Show all lines of the entries in which the word "then" is found.
──────── Material for the task ────────
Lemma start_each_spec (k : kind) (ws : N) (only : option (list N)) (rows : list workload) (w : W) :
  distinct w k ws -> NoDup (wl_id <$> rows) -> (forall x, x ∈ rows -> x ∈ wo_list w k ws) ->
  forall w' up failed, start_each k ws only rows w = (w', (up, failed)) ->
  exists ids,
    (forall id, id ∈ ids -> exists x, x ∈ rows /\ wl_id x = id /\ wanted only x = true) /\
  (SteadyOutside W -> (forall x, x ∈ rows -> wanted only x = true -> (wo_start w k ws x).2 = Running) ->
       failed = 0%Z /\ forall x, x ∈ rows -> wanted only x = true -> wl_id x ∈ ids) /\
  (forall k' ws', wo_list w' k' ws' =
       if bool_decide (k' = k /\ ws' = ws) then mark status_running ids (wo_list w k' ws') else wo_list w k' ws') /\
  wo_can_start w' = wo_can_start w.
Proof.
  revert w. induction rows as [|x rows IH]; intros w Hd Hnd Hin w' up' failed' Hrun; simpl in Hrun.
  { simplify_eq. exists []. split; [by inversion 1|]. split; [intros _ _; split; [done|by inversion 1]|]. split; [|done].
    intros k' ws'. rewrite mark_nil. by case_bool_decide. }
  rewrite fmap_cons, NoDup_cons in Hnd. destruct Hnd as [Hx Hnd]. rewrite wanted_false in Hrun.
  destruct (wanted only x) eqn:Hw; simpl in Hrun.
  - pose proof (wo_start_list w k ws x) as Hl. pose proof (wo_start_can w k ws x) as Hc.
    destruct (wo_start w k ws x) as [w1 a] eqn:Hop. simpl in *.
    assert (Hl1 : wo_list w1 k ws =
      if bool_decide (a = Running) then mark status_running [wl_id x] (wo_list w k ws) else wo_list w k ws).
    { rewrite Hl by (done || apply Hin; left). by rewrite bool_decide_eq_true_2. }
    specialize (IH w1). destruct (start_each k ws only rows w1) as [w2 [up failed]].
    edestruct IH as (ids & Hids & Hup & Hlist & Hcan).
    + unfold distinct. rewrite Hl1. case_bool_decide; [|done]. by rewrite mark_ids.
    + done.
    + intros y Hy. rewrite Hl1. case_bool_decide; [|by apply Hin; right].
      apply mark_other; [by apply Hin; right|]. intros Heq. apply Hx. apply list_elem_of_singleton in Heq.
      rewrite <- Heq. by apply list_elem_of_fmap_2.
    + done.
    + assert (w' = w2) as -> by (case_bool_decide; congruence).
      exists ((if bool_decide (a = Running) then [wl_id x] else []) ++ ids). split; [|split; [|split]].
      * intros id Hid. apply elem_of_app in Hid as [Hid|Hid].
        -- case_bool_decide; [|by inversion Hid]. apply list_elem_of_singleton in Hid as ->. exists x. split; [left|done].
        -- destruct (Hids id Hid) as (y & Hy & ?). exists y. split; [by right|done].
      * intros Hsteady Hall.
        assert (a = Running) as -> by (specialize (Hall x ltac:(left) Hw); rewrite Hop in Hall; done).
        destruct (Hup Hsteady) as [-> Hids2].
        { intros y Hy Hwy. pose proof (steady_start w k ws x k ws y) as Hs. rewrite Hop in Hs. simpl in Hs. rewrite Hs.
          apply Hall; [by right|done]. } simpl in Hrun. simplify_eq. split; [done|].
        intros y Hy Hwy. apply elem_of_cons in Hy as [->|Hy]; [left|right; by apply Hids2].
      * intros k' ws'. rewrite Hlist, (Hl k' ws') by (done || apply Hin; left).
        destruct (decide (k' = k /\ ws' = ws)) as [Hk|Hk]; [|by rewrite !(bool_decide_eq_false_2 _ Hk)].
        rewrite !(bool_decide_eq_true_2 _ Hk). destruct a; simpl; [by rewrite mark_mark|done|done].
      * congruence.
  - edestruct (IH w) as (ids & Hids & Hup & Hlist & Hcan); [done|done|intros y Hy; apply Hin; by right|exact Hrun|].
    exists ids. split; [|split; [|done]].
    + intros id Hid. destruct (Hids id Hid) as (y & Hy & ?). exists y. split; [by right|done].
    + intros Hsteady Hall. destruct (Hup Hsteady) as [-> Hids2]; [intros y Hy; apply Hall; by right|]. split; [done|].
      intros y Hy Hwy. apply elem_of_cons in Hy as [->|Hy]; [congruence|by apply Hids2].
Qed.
────────
──────── Material for the task ────────
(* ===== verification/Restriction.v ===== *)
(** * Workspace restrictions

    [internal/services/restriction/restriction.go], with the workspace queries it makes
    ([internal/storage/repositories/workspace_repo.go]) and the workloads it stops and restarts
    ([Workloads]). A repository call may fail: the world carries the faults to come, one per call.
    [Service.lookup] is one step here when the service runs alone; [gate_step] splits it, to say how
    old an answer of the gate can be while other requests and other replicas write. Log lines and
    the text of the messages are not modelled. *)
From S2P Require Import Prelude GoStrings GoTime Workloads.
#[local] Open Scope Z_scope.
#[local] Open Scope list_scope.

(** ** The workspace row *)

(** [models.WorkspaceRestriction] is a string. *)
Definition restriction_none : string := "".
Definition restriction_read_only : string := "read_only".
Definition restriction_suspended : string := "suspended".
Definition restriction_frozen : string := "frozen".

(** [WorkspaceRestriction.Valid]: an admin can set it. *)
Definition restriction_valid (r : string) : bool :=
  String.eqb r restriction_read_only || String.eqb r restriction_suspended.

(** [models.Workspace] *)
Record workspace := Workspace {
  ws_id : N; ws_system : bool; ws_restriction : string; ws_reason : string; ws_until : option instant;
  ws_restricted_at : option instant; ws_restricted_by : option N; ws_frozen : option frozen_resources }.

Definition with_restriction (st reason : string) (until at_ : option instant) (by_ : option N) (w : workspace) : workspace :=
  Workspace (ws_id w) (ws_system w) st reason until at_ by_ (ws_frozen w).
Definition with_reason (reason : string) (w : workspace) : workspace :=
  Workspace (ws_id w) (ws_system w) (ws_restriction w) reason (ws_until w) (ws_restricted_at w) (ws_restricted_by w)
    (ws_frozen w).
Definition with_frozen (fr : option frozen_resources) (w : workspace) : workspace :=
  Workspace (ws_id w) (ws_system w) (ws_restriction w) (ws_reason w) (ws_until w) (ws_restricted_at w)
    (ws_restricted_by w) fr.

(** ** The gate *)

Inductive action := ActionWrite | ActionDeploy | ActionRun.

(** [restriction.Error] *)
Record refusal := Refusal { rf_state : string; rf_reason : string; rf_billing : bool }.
────────
● Solved exercise:
       if bool_decide (k' = k /\ ws' = ws) then mark status_running ids (wo_list w k' ws') else wo_list w k' ws') /\
      if bool_decide (a = Running) then mark status_running [wl_id x] (wo_list w k ws) else wo_list w k ws).
      exists ((if bool_decide (a = Running) then [wl_id x] else []) ++ ids). split; [|split; [|split]].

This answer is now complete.